*** Opening of RECORDS SHOWN ***
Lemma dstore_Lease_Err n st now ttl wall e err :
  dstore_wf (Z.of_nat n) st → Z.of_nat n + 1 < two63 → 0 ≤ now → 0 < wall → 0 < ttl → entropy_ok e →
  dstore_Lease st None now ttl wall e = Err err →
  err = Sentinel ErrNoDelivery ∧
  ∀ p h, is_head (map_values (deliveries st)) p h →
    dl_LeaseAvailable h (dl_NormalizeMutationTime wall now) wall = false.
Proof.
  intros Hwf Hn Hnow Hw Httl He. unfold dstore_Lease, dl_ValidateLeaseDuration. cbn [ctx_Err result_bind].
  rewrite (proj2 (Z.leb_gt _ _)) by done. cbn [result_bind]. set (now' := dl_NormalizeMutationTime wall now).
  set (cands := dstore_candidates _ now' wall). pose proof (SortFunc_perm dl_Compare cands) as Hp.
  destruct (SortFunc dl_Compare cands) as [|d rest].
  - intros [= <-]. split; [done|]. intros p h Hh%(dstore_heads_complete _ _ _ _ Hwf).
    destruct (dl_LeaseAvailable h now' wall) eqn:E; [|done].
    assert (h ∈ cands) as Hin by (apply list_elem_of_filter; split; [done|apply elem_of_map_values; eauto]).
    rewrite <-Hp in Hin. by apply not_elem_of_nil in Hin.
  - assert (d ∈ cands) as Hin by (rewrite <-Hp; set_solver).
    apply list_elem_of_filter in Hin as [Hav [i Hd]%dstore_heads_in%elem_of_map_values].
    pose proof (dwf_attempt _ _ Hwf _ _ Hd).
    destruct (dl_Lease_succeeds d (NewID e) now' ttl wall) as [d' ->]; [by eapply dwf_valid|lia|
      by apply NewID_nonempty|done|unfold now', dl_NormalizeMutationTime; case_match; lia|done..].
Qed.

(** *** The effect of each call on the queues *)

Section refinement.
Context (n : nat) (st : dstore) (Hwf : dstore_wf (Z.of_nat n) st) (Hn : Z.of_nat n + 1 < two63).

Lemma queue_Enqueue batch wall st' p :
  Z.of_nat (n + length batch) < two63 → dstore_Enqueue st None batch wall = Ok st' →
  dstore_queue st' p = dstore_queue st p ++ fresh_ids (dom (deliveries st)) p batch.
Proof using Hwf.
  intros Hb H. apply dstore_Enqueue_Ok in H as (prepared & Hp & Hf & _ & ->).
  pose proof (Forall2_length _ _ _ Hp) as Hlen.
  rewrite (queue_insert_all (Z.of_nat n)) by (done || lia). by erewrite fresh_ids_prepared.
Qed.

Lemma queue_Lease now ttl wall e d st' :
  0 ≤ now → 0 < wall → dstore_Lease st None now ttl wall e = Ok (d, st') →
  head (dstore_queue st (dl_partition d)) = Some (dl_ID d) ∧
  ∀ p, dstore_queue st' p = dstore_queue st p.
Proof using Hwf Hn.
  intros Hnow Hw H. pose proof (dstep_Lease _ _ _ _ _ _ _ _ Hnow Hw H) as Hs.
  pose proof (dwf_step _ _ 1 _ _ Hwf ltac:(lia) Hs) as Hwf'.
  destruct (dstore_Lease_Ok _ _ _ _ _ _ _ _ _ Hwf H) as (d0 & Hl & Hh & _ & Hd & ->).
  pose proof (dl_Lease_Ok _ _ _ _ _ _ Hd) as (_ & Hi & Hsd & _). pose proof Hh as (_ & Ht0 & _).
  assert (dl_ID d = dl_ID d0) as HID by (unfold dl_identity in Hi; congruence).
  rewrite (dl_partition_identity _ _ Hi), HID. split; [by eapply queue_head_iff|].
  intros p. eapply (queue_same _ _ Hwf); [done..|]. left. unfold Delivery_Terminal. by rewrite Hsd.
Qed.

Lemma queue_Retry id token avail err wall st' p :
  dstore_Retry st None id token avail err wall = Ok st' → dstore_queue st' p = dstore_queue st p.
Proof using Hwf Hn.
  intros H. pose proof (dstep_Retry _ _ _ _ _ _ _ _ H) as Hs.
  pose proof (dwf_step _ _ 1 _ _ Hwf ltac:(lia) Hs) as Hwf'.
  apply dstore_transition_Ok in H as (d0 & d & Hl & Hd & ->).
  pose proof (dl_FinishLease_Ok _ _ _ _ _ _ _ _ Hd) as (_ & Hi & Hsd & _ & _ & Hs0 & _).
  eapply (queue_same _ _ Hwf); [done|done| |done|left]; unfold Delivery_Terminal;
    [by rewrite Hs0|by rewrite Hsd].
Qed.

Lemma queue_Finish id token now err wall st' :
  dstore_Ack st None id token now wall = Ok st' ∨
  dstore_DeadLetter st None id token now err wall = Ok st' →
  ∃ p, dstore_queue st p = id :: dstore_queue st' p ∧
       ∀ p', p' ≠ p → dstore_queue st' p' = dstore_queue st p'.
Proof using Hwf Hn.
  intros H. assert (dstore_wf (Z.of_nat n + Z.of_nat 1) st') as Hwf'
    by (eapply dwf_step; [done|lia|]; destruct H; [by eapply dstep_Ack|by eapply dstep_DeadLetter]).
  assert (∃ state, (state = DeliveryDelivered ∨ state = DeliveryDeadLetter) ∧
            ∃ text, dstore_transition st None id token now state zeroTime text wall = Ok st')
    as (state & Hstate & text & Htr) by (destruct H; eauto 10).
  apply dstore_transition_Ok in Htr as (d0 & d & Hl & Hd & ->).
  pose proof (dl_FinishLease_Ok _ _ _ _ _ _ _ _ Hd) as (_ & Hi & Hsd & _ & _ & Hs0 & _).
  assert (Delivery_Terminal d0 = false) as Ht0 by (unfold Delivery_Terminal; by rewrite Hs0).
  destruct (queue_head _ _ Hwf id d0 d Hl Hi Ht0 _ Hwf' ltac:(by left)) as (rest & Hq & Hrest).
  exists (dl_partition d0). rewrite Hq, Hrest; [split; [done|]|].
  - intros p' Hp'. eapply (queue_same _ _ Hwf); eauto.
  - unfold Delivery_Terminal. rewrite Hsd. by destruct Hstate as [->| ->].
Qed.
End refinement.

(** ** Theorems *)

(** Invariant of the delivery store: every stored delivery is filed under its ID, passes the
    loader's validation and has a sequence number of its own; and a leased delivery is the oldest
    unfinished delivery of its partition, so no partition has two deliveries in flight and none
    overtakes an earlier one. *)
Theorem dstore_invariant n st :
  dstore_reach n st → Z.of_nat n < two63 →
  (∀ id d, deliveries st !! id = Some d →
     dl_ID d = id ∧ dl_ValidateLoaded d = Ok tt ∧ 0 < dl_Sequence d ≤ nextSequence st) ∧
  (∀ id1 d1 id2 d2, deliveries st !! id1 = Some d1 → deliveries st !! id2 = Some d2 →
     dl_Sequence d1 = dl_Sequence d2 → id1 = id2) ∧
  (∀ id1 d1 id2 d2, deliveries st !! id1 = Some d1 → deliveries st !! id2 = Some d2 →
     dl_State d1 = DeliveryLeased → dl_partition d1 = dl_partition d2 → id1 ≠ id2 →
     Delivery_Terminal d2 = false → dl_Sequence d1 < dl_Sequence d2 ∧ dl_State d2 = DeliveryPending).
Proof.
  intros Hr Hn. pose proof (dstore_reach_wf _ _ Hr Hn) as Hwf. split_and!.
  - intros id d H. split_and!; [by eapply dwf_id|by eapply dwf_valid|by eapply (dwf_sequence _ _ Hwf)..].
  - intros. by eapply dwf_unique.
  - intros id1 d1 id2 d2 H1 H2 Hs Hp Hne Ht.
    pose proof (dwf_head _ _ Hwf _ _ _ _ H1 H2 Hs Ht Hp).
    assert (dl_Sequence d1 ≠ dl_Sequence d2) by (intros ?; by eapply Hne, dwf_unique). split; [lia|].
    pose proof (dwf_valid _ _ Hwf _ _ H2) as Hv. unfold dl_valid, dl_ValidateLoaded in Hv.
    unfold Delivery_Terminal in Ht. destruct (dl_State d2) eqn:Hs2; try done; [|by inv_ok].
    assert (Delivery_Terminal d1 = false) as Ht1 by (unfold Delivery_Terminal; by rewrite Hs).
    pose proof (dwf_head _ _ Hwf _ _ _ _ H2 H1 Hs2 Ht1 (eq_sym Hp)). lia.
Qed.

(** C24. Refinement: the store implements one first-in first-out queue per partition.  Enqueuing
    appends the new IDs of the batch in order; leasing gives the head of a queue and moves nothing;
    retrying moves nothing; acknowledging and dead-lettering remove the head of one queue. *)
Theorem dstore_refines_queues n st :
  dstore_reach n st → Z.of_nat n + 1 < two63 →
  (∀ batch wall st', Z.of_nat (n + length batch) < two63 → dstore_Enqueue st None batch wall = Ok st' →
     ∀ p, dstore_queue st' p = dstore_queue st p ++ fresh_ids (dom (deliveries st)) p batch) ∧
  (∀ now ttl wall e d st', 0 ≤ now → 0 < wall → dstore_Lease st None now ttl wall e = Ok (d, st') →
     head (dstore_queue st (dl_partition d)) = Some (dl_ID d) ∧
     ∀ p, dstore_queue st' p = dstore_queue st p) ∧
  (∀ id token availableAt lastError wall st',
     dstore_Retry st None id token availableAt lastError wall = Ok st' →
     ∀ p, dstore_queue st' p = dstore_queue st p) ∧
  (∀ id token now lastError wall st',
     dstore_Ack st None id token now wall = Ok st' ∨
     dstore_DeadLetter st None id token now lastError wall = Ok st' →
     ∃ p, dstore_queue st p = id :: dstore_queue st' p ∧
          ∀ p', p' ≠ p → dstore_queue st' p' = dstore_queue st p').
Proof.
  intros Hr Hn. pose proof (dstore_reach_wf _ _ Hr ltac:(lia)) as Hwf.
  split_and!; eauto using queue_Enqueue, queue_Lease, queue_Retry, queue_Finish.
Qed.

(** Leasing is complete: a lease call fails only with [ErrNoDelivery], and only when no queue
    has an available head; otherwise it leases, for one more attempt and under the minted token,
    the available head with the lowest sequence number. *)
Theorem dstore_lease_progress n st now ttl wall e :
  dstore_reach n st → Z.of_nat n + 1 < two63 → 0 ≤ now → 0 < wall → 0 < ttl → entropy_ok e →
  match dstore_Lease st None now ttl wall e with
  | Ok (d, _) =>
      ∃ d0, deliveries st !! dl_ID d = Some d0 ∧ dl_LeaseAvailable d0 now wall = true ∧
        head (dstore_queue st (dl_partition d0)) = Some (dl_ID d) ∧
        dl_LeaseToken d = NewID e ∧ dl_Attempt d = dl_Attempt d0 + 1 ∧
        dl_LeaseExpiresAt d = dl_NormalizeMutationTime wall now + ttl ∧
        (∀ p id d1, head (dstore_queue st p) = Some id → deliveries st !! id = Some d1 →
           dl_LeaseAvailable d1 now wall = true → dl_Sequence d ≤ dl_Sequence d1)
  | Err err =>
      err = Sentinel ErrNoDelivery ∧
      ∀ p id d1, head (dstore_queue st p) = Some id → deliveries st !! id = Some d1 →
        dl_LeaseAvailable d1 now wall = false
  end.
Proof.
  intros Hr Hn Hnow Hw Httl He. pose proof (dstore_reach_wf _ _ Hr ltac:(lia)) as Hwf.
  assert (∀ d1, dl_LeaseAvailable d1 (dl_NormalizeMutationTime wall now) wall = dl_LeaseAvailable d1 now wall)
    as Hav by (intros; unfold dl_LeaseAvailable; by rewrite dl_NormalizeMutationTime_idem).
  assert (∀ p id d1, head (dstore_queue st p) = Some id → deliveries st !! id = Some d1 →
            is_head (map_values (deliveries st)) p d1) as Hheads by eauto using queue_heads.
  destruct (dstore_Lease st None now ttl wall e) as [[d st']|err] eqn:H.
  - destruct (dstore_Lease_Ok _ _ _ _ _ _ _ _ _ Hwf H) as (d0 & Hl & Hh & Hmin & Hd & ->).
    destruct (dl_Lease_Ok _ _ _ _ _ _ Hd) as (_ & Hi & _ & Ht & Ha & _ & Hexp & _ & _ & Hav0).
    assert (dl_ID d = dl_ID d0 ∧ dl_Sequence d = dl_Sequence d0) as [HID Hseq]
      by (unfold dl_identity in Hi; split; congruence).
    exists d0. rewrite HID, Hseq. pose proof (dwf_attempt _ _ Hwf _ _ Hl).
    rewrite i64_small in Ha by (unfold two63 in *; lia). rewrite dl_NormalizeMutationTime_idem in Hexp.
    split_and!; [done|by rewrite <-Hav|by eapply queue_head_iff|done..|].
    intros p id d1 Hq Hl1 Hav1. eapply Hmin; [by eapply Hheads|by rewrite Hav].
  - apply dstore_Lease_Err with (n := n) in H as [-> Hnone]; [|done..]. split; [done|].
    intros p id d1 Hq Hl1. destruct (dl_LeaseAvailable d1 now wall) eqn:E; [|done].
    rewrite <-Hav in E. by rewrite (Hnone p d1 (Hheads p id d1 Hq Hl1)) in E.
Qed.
*** Close of RECORDS SHOWN ***
*** Opening of RECORDS SHOWN ***
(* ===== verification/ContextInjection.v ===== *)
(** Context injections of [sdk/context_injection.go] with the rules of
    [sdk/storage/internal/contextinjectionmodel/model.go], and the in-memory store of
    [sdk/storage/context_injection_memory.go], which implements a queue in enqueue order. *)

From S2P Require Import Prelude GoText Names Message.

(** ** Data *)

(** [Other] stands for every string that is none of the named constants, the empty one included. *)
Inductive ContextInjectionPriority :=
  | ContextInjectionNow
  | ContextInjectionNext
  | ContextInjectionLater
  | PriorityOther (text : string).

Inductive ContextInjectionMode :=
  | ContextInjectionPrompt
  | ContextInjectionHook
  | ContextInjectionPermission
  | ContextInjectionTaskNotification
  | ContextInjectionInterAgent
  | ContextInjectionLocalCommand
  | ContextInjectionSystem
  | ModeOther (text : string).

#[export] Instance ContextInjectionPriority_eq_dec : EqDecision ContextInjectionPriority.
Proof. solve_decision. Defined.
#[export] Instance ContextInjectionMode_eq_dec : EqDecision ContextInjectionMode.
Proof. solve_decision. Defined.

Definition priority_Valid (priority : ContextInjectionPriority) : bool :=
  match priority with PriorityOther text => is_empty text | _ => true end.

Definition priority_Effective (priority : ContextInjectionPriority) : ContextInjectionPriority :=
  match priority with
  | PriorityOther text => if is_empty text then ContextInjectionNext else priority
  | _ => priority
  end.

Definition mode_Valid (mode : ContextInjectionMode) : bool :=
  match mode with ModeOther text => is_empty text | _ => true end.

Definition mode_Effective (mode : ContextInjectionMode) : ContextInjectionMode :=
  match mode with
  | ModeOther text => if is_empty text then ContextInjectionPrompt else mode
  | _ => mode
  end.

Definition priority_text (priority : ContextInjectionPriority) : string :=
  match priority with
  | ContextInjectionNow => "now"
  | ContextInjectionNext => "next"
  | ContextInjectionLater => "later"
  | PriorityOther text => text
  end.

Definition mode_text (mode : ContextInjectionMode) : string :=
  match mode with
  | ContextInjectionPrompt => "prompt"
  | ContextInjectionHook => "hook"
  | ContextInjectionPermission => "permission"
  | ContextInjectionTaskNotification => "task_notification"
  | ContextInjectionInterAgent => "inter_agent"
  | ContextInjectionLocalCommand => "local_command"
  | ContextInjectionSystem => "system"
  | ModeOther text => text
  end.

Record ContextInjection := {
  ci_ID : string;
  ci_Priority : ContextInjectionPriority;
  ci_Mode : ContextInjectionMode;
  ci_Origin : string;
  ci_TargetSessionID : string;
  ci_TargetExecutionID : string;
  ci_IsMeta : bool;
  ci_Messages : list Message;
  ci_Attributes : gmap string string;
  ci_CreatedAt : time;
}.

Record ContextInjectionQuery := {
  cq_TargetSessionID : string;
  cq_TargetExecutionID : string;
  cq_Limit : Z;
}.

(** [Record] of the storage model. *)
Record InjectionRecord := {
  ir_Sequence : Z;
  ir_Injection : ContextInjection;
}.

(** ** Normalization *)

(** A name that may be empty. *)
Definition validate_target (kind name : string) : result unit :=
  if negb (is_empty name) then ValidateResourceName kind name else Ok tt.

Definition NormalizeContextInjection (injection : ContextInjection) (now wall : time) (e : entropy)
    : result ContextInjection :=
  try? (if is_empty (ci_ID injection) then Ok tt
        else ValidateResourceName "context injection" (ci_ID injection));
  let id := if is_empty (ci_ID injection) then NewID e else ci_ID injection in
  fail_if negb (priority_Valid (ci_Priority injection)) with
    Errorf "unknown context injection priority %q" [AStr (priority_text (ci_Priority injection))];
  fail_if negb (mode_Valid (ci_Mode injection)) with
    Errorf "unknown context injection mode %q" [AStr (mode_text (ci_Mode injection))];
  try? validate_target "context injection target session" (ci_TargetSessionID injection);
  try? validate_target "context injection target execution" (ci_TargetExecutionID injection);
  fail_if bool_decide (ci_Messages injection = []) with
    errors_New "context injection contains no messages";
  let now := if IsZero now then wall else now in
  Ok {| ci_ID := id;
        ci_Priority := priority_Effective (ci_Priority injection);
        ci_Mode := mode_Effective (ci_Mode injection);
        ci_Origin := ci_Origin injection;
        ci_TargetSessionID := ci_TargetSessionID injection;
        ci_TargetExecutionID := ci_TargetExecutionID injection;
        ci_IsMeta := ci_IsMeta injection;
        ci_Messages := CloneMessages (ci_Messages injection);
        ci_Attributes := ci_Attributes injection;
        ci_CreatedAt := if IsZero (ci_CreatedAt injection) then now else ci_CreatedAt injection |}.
*** Close of RECORDS SHOWN ***
ACTION ITEM -> The range runs from the line above containing "dstore_queue st p'." to the line containing "assert (∃ state, (state", inclusive. Restate those lines word for word and no others.

SOLUTION TO THE EXERCISE ->
       ∀ p', p' ≠ p → dstore_queue st' p' = dstore_queue st p'.
Proof using Hwf Hn.
  intros H. assert (dstore_wf (Z.of_nat n + Z.of_nat 1) st') as Hwf'
    by (eapply dwf_step; [done|lia|]; destruct H; [by eapply dstep_Ack|by eapply dstep_DeadLetter]).
  assert (∃ state, (state = DeliveryDelivered ∨ state = DeliveryDeadLetter) ∧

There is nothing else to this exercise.